The Azure AI Speech Personal Voice feature has been upgraded to a new zero-shot TTS model called DragonV2.1Neural. As a zero-shot model, it means voices can be created from minimal data. The new model promises “more natural-sounding and expressive voice” with “improved pronunciation accuracy and greater controllability.”

The new model can synthesize speech in over 100 languages with just a few seconds of a voice sample. The previous DragonV1 model had pronunciation challenges especially with named entities.

The new model can be used for a host of different applications including customizing chatbot voices and dubbing video content in an actor's original voice across multiple languages.

According to Microsoft, DragonV2.1 brings improvements to how natural the voices sound, “offering more realistic and stable prosody while maintaining better pronunciation accuracy.” The model also shows an average 12.8% relative Word Error Rate (WER) reduction compared to DragonV1. When using this model, you'll have fine-grained control over pronunciation and accent using SSML phoneme tags and custom lexicons.

With this model, Microsoft gives you control over the accent which is crucial for speech and video translation, as well as mimicking specific individuals. To help users get started, it has built several voice profiles such as Andrew, Ava, and Brian to help you test.

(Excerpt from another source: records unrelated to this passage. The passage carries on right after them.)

(** The object bound to [epochs_ransac] is described by the component
    count followed by the channels RANSAC found bad. *)
Definition described_interpolated (st : State) : Prop :=
  holds (var_ica st "ica") (fun ica =>
  holds (var_ransac st "ransac") (fun bad =>
  holds (object st "epochs_ransac") (fun X =>
    description (info X)
    = Some (component_note ica +:+ ", interpolated: " +:+ String.concat ", " bad)))).

(** The object bound to [y] carries the audit trail of the object bound
    to [x], possibly with more at the end. *)
Definition continues (x y : string) (st : State) : Prop :=
  holds (object st x) (fun X => holds (object st y) (fun Y => extends_ X Y)).

(** The channels marked bad on the object bound to [x]. *)
Definition marked (x : string) (chs : list string) (st : State) : Prop :=
  holds (object st x) (fun X => bads (info X) = chs).

(** The last snapshot is on disk and has the channels [chs] marked bad. *)
Definition final_file_marked (i : Inputs) (chs : list string) (st : State) : Prop :=
  from_option (fun F => bads (info F) = chs) False
    (files st !! snapshot (subject i) "_ICA_autoreject_ransac").

End Session.

(** * Proofs *)

Import Epoching Faster Autoreject Reference Log Power Notebook.

(** ** Lists and loops *)

Lemma is_ok_Ok {A} (r : Res A) : is_ok r = true -> exists a, r = Ok a.
Proof. destruct r as [a|e]; [eauto | discriminate]. Qed.

Lemma bind_Ok {A B} (f : A -> B) (r : Res A) (a : A) (b : B) :
  r = Ok a -> (x ← r; Ok (f x)) = Ok b -> f a = b.
Proof. intros -> Hb. injection Hb as Hb. exact Hb. Qed.

Lemma map_lookup {A B} (f : A -> B) (l : list A) (k : nat) :
  map f l !! k = f <$> l !! k.
Proof. apply (list_lookup_fmap f l k). Qed.

Lemma for_range_app {S : Type} (a b : list nat) (body : nat -> S -> Res S) (s : S) :
  for_range (a ++ b) body s = s' ← for_range a body s; for_range b body s'.
Proof.
  revert s. induction a as [|x a IH]; intros s; simpl; [reflexivity|].
  destruct (body x s) as [s1|e]; simpl; [apply IH | reflexivity].
Qed.

(** A loop over [0 .. n) whose state after [k] rounds is [f k]. *)
Lemma for_range_closed_form {S : Type} (body : nat -> S -> Res S) (f : nat -> S) (n : nat) :
  (forall k, k < n -> body k (f k) = Ok (f (Datatypes.S k))) ->
  for_range (seq 0 n) body (f 0) = Ok (f n).
Proof.
  induction n as [|n IH]; intros Hstep; [reflexivity|].
  rewrite seq_S, for_range_app, IH by (intros; apply Hstep; lia).
  simpl. rewrite Hstep by lia. reflexivity.
Qed.

Lemma insert_take_drop_step {A} (l1 l2 : list A) (k : nat) (v : A) :
  l1 !! k = Some v -> length l1 = length l2 ->
  <[k := v]> (take k l1 ++ drop k l2) = take (S k) l1 ++ drop (S k) l2.
Proof.
  intros Hv Hlen.
  assert (k < length l1) as Hk by (eapply lookup_lt_Some; eauto).
  destruct (lookup_lt_is_Some_2 l2 k) as [w Hw]; [lia|].
  rewrite (take_S_r _ _ _ Hv), (drop_S _ _ _ Hw), <- app_assoc. simpl.
  rewrite insert_app_r_alt by (rewrite length_take; lia).
  rewrite length_take, Nat.min_l, Nat.sub_diag by lia. reflexivity.
Qed.

(** ** The 1/f normalisation *)


Lemma inner_loop (p : TFR) (e : nat) (ch r : list (list float))
    (acc : list (list (list float))) :
  data p !! e = Some ch -> length (freqs p) = length ch ->
  acc !! e = Some r -> length r = length ch ->
  for_range (seq 0 (length ch)) (fun f acc' => body p e f acc') acc
  = Ok (<[e := zip_with scale_row (freqs p) ch]> acc).
Proof.
  intros Hch Hfr Hr Hlen.
  set (full := zip_with scale_row (freqs p) ch).
  assert (length full = length ch) as Hfull
    by (unfold full; rewrite length_zip_with; lia).
  pose (st := fun k => <[e := take k full ++ drop k r]> acc).
  assert (acc = st 0) as E0.
  { unfold st. rewrite take_0, drop_0. simpl. symmetry. apply list_insert_id, Hr. }
  assert (<[e := full]> acc = st (length ch)) as En.
  { unfold st. rewrite <- Hfull at 1. rewrite firstn_all, drop_ge, app_nil_r by lia.
    reflexivity. }
  rewrite En, E0 at 1. apply for_range_closed_form. intros k Hk.
  destruct (lookup_lt_is_Some_2 ch k) as [row Hrow]; [lia|].
  destruct (lookup_lt_is_Some_2 (freqs p) k) as [fr Hf]; [lia|].
  assert (full !! k = Some (scale_row fr row)) as Hfk.
  { unfold full. rewrite lookup_zip_with, Hf, Hrow. reflexivity. }
  assert (e < length acc) as He by (eapply lookup_lt_Some; eauto).
  unfold body, getitem2, setitem2. rewrite Hch. simpl. rewrite Hrow. simpl.
  rewrite Hf. simpl. unfold st at 1 2. rewrite list_lookup_insert_eq by exact He. simpl.
  destruct (lookup_lt_is_Some_2 (take k full ++ drop k r) k) as [w Hw].
  { rewrite length_app, length_take, length_drop. lia. }
  rewrite Hw. simpl. unfold st. rewrite list_insert_insert_eq.
  f_equal. f_equal. apply insert_take_drop_step; [exact Hfk | lia].
Qed.

Lemma power_f_corrected_eq (p : TFR) (nf : nat) :
  Forall (fun ch => length ch = nf) (data p) -> length (freqs p) = nf ->
  power_f_corrected p = Ok (corrected p).
Proof.
  intros Hrect Hfr. unfold power_f_corrected, shape0.
  pose (st := fun m => take m (corrected p) ++ drop m (zeros_like (data p))).
  assert (length (corrected p) = length (data p)) as Hlc
    by (unfold corrected; apply length_map).
  assert (length (zeros_like (data p)) = length (data p)) as Hlz
    by (unfold zeros_like; apply length_map).
  assert (zeros_like (data p) = st 0) as E0 by reflexivity.
  assert (corrected p = st (length (data p))) as En.
  { unfold st. rewrite <- Hlc at 1. rewrite firstn_all, drop_ge, app_nil_r by lia.
    reflexivity. }
  rewrite En, E0 at 1. apply for_range_closed_form. intros m Hm.
  destruct (lookup_lt_is_Some_2 (data p) m) as [ch Hch]; [lia|].
  assert (length ch = nf) as Hlch
    by (eapply (proj1 (Forall_lookup _ _) Hrect); eauto).
  assert (shape1 (data p) = length ch) as ->.
  { destruct (data p) as [|c0 rest]; [simpl in Hm; lia|].
    simpl. inversion Hrect; subst. lia. }
  assert (zeros_like (data p) !! m = Some (map (map (fun _ => 0%float)) ch)) as Hz.
  { unfold zeros_like. rewrite list_lookup_fmap, Hch. reflexivity. }
  assert (st m !! m = Some (map (map (fun _ => 0%float)) ch)) as Hsm.
  { unfold st. rewrite lookup_app_r by (rewrite length_take; lia).
    rewrite length_take, Nat.min_l, Nat.sub_diag, lookup_drop, Nat.add_0_r by lia.
    exact Hz. }
  rewrite (inner_loop p m ch _ (st m) Hch) by (try exact Hsm; rewrite ?length_map; lia).
  f_equal. unfold st. apply insert_take_drop_step; [|lia].
  unfold corrected. rewrite list_lookup_fmap, Hch. reflexivity.
Qed.

Lemma corrected_shape (p : TFR) :
  Forall (fun ch => length ch = length (freqs p)) (data p) ->
  same_shape (corrected p) (data p).
Proof.
  intros Hrect. unfold same_shape, corrected.
  rewrite map_map. apply map_ext_Forall.
  eapply Forall_impl; [exact Hrect|]. intros ch Hch. simpl in *.
  apply list_eq. intros k. rewrite !list_lookup_fmap, lookup_zip_with.
  destruct (ch !! k) as [row|] eqn:Hrow; simpl.
  - destruct (lookup_lt_is_Some_2 (freqs p) k) as [fr Hf].
    { apply lookup_lt_Some in Hrow. lia. }
    rewrite Hf. simpl. unfold scale_row. rewrite length_map. reflexivity.
  - destruct (freqs p !! k); reflexivity.
Qed.

(** C10, as amended: on a power array whose channels all have one row
    per frequency, the normalisation cell returns; the new power has the
    frequency axis it had and an array of the same shape; the value at
    channel [e], frequency [f], time [t] is the binary64 quotient of the
    old one by the binary64 quotient [1 / freqs[f]], whatever the
    frequency. *)
Theorem one_over_f_normalization (p : TFR) :
  Forall (fun ch => length ch = length (freqs p)) (data p) ->
  exists p',
    normalize p = Ok p' /\
    freqs p' = freqs p /\
    same_shape (data p') (data p) /\
    forall e f t ch row x fr,
      data p !! e = Some ch -> ch !! f = Some row -> row !! t = Some x ->
      freqs p !! f = Some fr ->
      exists ch' row',
        data p' !! e = Some ch' /\ ch' !! f = Some row' /\
        row' !! t = Some (x / (1 / fr))%float.
Proof.
  intros Hrect.
  exists {| data := corrected p; freqs := freqs p |}.
  unfold normalize. rewrite (power_f_corrected_eq p (length (freqs p))) by auto.
  simpl. split; [reflexivity|]. split; [reflexivity|]. split.
  - apply corrected_shape, Hrect.
  - intros e f t ch row x fr Hch Hrow Hx Hf.
    exists (zip_with scale_row (freqs p) ch), (scale_row fr row).
    split; [unfold corrected; rewrite list_lookup_fmap, Hch; reflexivity|].
    split; [rewrite lookup_zip_with, Hf, Hrow; reflexivity|].
    unfold scale_row. rewrite list_lookup_fmap, Hx. reflexivity.
Qed.

Lemma one_over_f_normalization_witness :
  Forall (fun ch => length ch = length (freqs Demo.power)) (data Demo.power) /\
  exists p', normalize Demo.power = Ok p' /\ freqs p' = [4; 8]%float /\
             same_shape (data p') (data Demo.power).
Proof.
  assert (Forall (fun ch => length ch = length (freqs Demo.power)) (data Demo.power))
    as Hrect by (repeat constructor).
  split; [exact Hrect|].
  destruct (one_over_f_normalization Demo.power Hrect) as (p' & Hp & Hf & Hs & _).
  exists p'. split; [exact Hp|]. split; [exact Hf | exact Hs].
Defined.

Lemma float_neq (a b : float) : PrimFloat.eqb a a = true -> PrimFloat.eqb a b = false -> a <> b.
Proof. intros Ha Hb E. rewrite <- E in Hb. congruence. Qed.

(** One value of power 1 at 49 Hz: divided by [1 / 49] it is the next
    binary64 number after 49 (49.000000000000007), not 49. *)
Lemma quotient_is_not_the_product :
  normalize {| data := [[[1]]]; freqs := [49] |}%float
    = Ok {| data := [[[0x1.8800000000001p+5]]]; freqs := [49] |}%float /\
  ~ multiplied_by_frequency
      {| data := [[[1]]]; freqs := [49] |}%float
      {| data := [[[0x1.8800000000001p+5]]]; freqs := [49] |}%float.
Proof.
  split; [vm_compute; reflexivity|].
  intros Hclaim.
  destruct (Hclaim 0 0 0 [[1]]%float [1]%float 1%float 49%float eq_refl eq_refl eq_refl eq_refl)
    as (ch' & row' & Hch & Hrow & Hx).
  simpl in Hch. assert (ch' = [[0x1.8800000000001p+5]]%float) as -> by congruence.
  simpl in Hrow. assert (row' = [0x1.8800000000001p+5]%float) as -> by congruence.
  simpl in Hx.
  assert (0x1.8800000000001p+5 = 1 * 49)%float as E by congruence.
  revert E. apply float_neq; vm_compute; reflexivity.
Qed.
Record OwExecResult : Type := { stdout : string; stderr : string; exitStatus : Z }.

Inductive FileKind : Type := Directory | RegularFile | OtherKind.

(** What the machine answers at one moment: the [ow] binary and the disk.
    [stat p = None] is [fs.stat] throwing. *)
Record HostState : Type := {
  exec : list string -> OwExecResult;
  stat : string -> option FileKind
}.

(** The host of one resolution.  A pull is the only step that changes what
    the machine answers: [afterPull] is the machine once it has run.  The
    working directory and the signal handed to [pi.exec], and the [onStatus]
    notifications, are not part of the model. *)
Record Host : Type := {
  hasUI : bool;
  beforePull : HostState;
  afterPull : HostState;
  select : string -> list string -> option string;
  confirm : string -> string -> bool
}.

Record ResolveRepoOptions : Type := {
  task : string;
  repoHint : option string
}.

(** The argument of [toRepoSlug]: one of the two shapes of its union type. *)
Inductive SlugSource : Type :=
| WithQualifiedName (qualifiedName : option string)
| WithFullName (fullName : string).

Definition toRepoSlug (entry : SlugSource) : string :=
  match entry with
  | WithFullName fullName => fullName
  | WithQualifiedName qualifiedName =>
      let q := match qualifiedName with Some x => x | None => "" end in
      if includesChar q colon then nth 1 (split colon q) q else q
  end.

(** A map entry as [toRepoSlug] sees it: ["fullName" in entry] comes
    first. *)
Definition entryOfShow (show : MapShowJson.t) : SlugSource :=
  match MapShowJson.fullName show with
  | Some fullName => WithFullName fullName
  | None => WithQualifiedName (MapShowJson.qualifiedName show)
  end.

Definition pathIsDir (m : HostState) (p : string) : bool :=
  match stat m p with
  | Some Directory => true
  | _ => false
  end.

Definition pathIsFile (m : HostState) (p : string) : bool :=
  match stat m p with
  | Some RegularFile => true
  | _ => false
  end.

Definition pathLooksLikeClone (m : HostState) (repoPath : string) : bool :=
  if negb (pathIsDir m repoPath) then false
  else match stat m (PosixPath.joinPaths [repoPath; ".git"]) with
       | Some Directory | Some RegularFile => true
       | _ => false
       end.

Definition allowlist : list string := ["--version"; "map show"; "map search"; "pull"].

Definition commandHead (args : list string) : string :=
  match args with
  | first :: _ =>
      if String.eqb first "--version" then "--version"
      else if String.eqb first "pull" then "pull"
      else join " " (firstn 2 args)
  | [] => ""
  end.

Definition runOw (m : HostState) (args : list string) : Attempt OwExecResult :=
  if negb (existsb (String.eqb (commandHead args)) allowlist) then
    raise ("Disallowed ow command: ow " ++ join " " args) invalid_map None
  else Fulfilled (exec m args).

Definition ensureOwInstalled (m : HostState) : Attempt unit :=
  result <- runOw m ["--version"] ;;
  if negb (exitStatus result =? 0)%Z then
    raise "Offworld CLI (`ow`) is not available." ow_missing
          (Some "Install Offworld: curl -fsSL https://offworld.sh/install | bash")
  else Fulfilled tt.

(** [task.trim().replace(/\s+/g, " ").slice(0, 120)] *)
Fixpoint collapseSpaces (s : string) (inRun : bool) : string :=
  match s with
  | EmptyString => EmptyString
  | String c r =>
      if is_ws c then (if inRun then collapseSpaces r true
                       else String " "%char (collapseSpaces r true))
      else String c (collapseSpaces r false)
  end.

Definition extractSearchTerm (task : string) : string :=
  substring 0 120 (collapseSpaces (trim task) false).

(** [s] between two double quotes. *)
Definition quoted (s : string) : string :=
  String (chr 34) (s ++ String (chr 34) "").

Definition buildPullArgs (repo : string) : list string := ["pull"; repo; "--clone-only"].

Definition formatOwCommand (args : list string) : string := "ow " ++ join " " args.

Definition pullRepo (m : HostState) (repo : string) : Attempt unit :=
  let pullArgs := buildPullArgs repo in
  let pullCommand := formatOwCommand pullArgs in
  result <- runOw m pullArgs ;;
  if negb (exitStatus result =? 0)%Z then
    raise ("Failed to pull " ++ repo ++ ".") pull_failed
          (Some ("Run manually: " ++ pullCommand))
  else Fulfilled tt.

(** [picked.replace(/\s+\(score [^)]+\)\s*$/, "")] *)
Fixpoint allSpaces (s : string) : bool :=
  match s with
  | EmptyString => true
  | String c r => is_ws c && allSpaces r
  end.

Fixpoint afterScoreBody (s : string) (seen : bool) : bool :=
  match s with
  | EmptyString => false
  | String c r =>
      if Ascii.eqb c ")"%char then seen && allSpaces r else afterScoreBody r true
  end.

Definition scoreTail (s : string) : bool :=
  if startsWith s "(score " then afterScoreBody (substring 7 (String.length s - 7) s) false
  else false.

Fixpoint spacesThenScoreTail (s : string) (seen : bool) : bool :=
  match s with
  | EmptyString => false
  | String c r => if is_ws c then spacesThenScoreTail r true else seen && scoreTail s
  end.

Fixpoint stripScoreSuffix (s : string) : string :=
  match s with
  | EmptyString => EmptyString
  | String c r => if spacesThenScoreTail s false then EmptyString
                  else String c (stripScoreSuffix r)
  end.

Section Resolver.

(** Library and regular-expression services the resolver relies on, kept
    abstract: [JSON.parse] followed by the unchecked cast to the declared
    type ([None] when parsing throws), the printing of a number inside a
    template, and the two-pattern scan of [extractRepoHintFromTask]. *)
Variable parseShow : string -> option MapShowJson.t.
Variable parseSearch : string -> option (list MapSearchEntry.t).
Variable numberToString : Q -> string.
Variable extractRepoHintFromTask : string -> option string.

Definition parseJson {T : Type} (parse : string -> option T) (raw context : string)
  : Attempt T :=
  match parse raw with
  | Some v => Fulfilled v
  | None => raise ("Failed to parse JSON from " ++ context ++ ".") invalid_map None
  end.
(** * IOTADeFiTool: a shallow embedding of backend/agent/tools/iota_defi_tool.py

    The tool holds a mock market snapshot and mock user portfolios and
    answers five queries over them.  The embedding follows the Python
    source method by method:

    - Python floats are modelled by exact rationals ([Q]), extended with
      the two infinities and NaN where the source can produce or receive
      them ([pyfloat]).  Every stored literal denotes the rational it is
      written as; [round] is round-half-to-even on the exact value.
    - A Python call either returns a value or raises: [result].
      [try ... except C] only catches exceptions that are instances of [C].
    - A method receives [self] and hands it back next to its result, so
      that "the stored data is not mutated" is a statement about the
      second component.
    - Values that reach the tool dynamically typed (the [assets] and
      [min_apy] arguments, which may be lists, numbers or text to decode)
      are [pyval]s.
    - The five methods are declared [async] but never await: they are
      modelled as ordinary calls.  The schema decorators describe the
      call signatures to the agent framework and compute nothing. *)

From Stdlib Require Import QArith Qround Qabs Lqa.
From stdpp Require Import strings gmap list.

(** ** Python values *)

Inductive pyfloat :=
| Finite (q : Q)
| PosInf
| NegInf
| NaN.

#[warnings="-register-all"] Inductive pyval :=
| PNone
| PBool (b : bool)
| PInt (z : Z)
| PFloat (x : pyfloat)
| PStr (s : string)
| PList (l : list pyval)
| PDict (d : list (string * pyval)).

(** [type(v).__name__], as it appears in CPython's TypeError messages. *)
Definition type_name (v : pyval) : string :=
  match v with
  | PNone => "NoneType"
  | PBool _ => "bool"
  | PInt _ => "int"
  | PFloat _ => "float"
  | PStr _ => "str"
  | PList _ => "list"
  | PDict _ => "dict"
  end.

(** Truth value of an object: [if v] / [not v]. *)
Definition truthy (v : pyval) : bool :=
  match v with
  | PNone => false
  | PBool b => b
  | PInt z => negb (z =? 0)%Z
  | PFloat (Finite q) => negb (Qeq_bool q 0)
  | PFloat _ => true
  | PStr s => negb (String.eqb s EmptyString)
  | PList l => match l with [] => false | _ => true end
  | PDict d => match d with [] => false | _ => true end
  end.

(** ** Exceptions and the result of a call *)

Inductive exn_class :=
| KeyboardInterrupt
| SystemExit
| JSONDecodeError
| ValueError
| TypeError
| KeyError
| ZeroDivisionError
| StopIteration
| RecursionError
| MemoryError.

(** An exception object: its class and [str(e)]. *)
Record exn := mk_exn { exn_type : exn_class; exn_str : string }.

(** [isinstance(e, Exception)]: everything but the two classes that derive
    from BaseException directly. *)
Definition isinstance_Exception (e : exn) : bool :=
  match exn_type e with
  | KeyboardInterrupt | SystemExit => false
  | _ => true
  end.

(** [isinstance(e, json.JSONDecodeError)]. *)
Definition isinstance_JSONDecodeError (e : exn) : bool :=
  match exn_type e with
  | JSONDecodeError => true
  | _ => false
  end.

Inductive result (A : Type) :=
| Ok (a : A)
| Raise (e : exn).
Arguments Ok {A} a.
Arguments Raise {A} e.

(** Sequencing: the first call that raises ends the computation. *)
Definition bind {A B} (m : result A) (k : A → result B) : result B :=
  match m with
  | Ok a => k a
  | Raise e => Raise e
  end.

Notation "'let*' x ':=' m 'in' k" := (bind m (λ x, k))
  (at level 10, x name, m at level 100, k at level 200, only parsing).

(** [try: body  except C as e: handler(e)] where [catches] decides
    [isinstance(e, C)]. *)
Definition try_except {A} (body : result A) (catches : exn → bool)
    (handler : exn → result A) : result A :=
  match body with
  | Ok a => Ok a
  | Raise e => if catches e then handler e else Raise e
  end.

(** A list comprehension [[x for x in l if p(x)]] whose condition may
    raise: elements are tested in order, the first exception wins, and
    nothing is evaluated for an empty [l]. *)
Fixpoint filterM {A} (p : A → result bool) (l : list A) : result (list A) :=
  match l with
  | [] => Ok []
  | x :: l' =>
      let* b := p x in
      let* r := filterM p l' in
      Ok (if b then x :: r else r)
  end.

(** A [for] loop that updates an accumulator and whose body may raise. *)
Fixpoint foldM {A B} (f : A → B → result A) (a : A) (l : list B) : result A :=
  match l with
  | [] => Ok a
  | x :: l' =>
      let* a' := f a x in
      foldM f a' l'
  end.

(** Modelled from the spec: [ToolResult], [success_response] and
    [fail_response] come from agentpress.tool, which is not part of the
    source tree.  Section 6: "a success envelope carrying a result payload,
    or a failure envelope carrying a human-readable message". *)
Inductive ToolResult (A : Type) :=
| success_response (data : A)
| fail_response (msg : string).
Arguments success_response {A} data.
Arguments fail_response {A} msg.

(** ** What the interpreter and its library provide

    [json.loads], [float] on text and [repr] are not the tool's code; the
    embedding is parametric in them.  [json.loads] raises
    [JSONDecodeError] on malformed text and may fail otherwise (deep
    nesting exhausts the recursion limit); whatever it raises is an
    [Exception]. *)
Class PyRuntime := {
  json_loads : string → result pyval;
  float_of_str : string → option pyfloat;
  py_repr : pyval → string;
  json_loads_raises :
    ∀ s e, json_loads s = Raise e → isinstance_Exception e = true
}.

Section Builtins.
Context `{PyRuntime}.

(** [str(v)], as used by an f-string field [{v}]. *)
Definition py_str (v : pyval) : string :=
  match v with
  | PStr s => s
  | _ => py_repr v
  end.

Microsoft’s new model increases the risk of deepfakes produced by malicious actors. To try and prevent misuse, the company is asking users to agree to usage policies, including explicit consent from the original speaker, disclosing synthetic content, and prohibiting impersonation or deception.

The Redmond giant will also automatically add watermarks to speech output. This technology reaches 99.7% detection accuracy in various audio editing scenarios, which could help to reduce the misuse of the AI voices.

You can try the personal voice feature on Speech Studio as a test, or apply for full access to the API for business use.